▶ [WHAT TO PRODUCE]: Exactly the lines from the start of the data through the line containing "full_sum A N = 2 * v" should be output, with both ends kept and nothing added.

(Data entries)
------------------------
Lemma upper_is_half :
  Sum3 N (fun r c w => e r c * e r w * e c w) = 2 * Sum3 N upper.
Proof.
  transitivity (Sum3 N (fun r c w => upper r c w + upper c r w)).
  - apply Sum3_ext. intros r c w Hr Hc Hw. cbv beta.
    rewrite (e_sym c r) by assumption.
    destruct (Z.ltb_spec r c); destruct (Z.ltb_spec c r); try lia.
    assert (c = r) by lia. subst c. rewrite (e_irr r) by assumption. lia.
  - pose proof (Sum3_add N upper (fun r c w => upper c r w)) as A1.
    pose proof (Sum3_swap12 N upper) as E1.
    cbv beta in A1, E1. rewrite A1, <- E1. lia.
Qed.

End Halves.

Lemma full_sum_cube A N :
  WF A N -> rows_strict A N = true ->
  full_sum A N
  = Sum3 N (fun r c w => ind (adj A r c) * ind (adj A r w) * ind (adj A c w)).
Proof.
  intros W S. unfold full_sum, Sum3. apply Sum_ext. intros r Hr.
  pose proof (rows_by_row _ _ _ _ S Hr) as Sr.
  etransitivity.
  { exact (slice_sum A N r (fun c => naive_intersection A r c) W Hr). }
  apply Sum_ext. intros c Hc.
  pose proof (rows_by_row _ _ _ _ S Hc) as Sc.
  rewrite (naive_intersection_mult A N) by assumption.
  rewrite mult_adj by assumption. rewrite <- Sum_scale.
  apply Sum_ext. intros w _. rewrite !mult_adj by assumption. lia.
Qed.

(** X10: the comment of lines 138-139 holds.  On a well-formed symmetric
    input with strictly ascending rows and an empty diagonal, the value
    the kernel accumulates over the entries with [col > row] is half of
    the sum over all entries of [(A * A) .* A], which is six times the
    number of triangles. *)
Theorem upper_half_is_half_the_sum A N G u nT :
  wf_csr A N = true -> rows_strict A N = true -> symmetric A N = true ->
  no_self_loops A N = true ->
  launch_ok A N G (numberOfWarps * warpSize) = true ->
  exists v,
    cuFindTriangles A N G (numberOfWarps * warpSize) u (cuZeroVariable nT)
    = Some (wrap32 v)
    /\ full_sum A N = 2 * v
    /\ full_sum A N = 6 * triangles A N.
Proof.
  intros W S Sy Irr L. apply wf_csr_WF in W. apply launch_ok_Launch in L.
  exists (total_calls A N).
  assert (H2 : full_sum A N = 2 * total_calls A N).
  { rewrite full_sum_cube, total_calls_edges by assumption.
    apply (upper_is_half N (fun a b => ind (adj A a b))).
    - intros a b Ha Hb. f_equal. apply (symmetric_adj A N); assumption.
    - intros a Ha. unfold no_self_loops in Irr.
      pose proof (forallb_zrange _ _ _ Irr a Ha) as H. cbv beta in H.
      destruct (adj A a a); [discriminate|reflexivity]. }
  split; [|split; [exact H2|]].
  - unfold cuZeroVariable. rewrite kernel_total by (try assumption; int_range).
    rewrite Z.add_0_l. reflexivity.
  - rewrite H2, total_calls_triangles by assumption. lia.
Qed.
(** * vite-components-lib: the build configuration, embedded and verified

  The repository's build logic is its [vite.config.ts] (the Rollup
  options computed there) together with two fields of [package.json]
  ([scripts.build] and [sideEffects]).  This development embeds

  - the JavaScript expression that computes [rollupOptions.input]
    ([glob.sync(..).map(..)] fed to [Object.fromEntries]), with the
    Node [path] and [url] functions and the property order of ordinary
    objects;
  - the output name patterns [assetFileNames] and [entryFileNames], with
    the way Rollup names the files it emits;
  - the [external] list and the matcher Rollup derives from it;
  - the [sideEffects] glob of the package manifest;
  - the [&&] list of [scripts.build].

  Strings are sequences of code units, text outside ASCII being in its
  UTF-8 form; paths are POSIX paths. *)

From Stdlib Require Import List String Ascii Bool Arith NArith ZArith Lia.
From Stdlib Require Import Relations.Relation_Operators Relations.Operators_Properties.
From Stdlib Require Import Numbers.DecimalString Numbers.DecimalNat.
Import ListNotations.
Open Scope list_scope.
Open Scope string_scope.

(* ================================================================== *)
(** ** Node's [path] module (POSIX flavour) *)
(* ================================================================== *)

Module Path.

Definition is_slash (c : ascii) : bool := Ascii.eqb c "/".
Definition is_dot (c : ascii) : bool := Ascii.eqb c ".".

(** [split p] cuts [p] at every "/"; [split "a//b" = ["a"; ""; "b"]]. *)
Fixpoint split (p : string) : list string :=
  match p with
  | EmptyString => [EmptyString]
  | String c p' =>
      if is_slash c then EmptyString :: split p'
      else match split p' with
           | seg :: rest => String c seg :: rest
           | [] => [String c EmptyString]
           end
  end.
------------------------
▶ [WRITTEN SOLUTION]:
Lemma upper_is_half :
  Sum3 N (fun r c w => e r c * e r w * e c w) = 2 * Sum3 N upper.
Proof.
  transitivity (Sum3 N (fun r c w => upper r c w + upper c r w)).
  - apply Sum3_ext. intros r c w Hr Hc Hw. cbv beta.
    rewrite (e_sym c r) by assumption.
    destruct (Z.ltb_spec r c); destruct (Z.ltb_spec c r); try lia.
    assert (c = r) by lia. subst c. rewrite (e_irr r) by assumption. lia.
  - pose proof (Sum3_add N upper (fun r c w => upper c r w)) as A1.
    pose proof (Sum3_swap12 N upper) as E1.
    cbv beta in A1, E1. rewrite A1, <- E1. lia.
Qed.

End Halves.

Lemma full_sum_cube A N :
  WF A N -> rows_strict A N = true ->
  full_sum A N
  = Sum3 N (fun r c w => ind (adj A r c) * ind (adj A r w) * ind (adj A c w)).
Proof.
  intros W S. unfold full_sum, Sum3. apply Sum_ext. intros r Hr.
  pose proof (rows_by_row _ _ _ _ S Hr) as Sr.
  etransitivity.
  { exact (slice_sum A N r (fun c => naive_intersection A r c) W Hr). }
  apply Sum_ext. intros c Hc.
  pose proof (rows_by_row _ _ _ _ S Hc) as Sc.
  rewrite (naive_intersection_mult A N) by assumption.
  rewrite mult_adj by assumption. rewrite <- Sum_scale.
  apply Sum_ext. intros w _. rewrite !mult_adj by assumption. lia.
Qed.

(** X10: the comment of lines 138-139 holds.  On a well-formed symmetric
    input with strictly ascending rows and an empty diagonal, the value
    the kernel accumulates over the entries with [col > row] is half of
    the sum over all entries of [(A * A) .* A], which is six times the
    number of triangles. *)
Theorem upper_half_is_half_the_sum A N G u nT :
  wf_csr A N = true -> rows_strict A N = true -> symmetric A N = true ->
  no_self_loops A N = true ->
  launch_ok A N G (numberOfWarps * warpSize) = true ->
  exists v,
    cuFindTriangles A N G (numberOfWarps * warpSize) u (cuZeroVariable nT)
    = Some (wrap32 v)
    /\ full_sum A N = 2 * v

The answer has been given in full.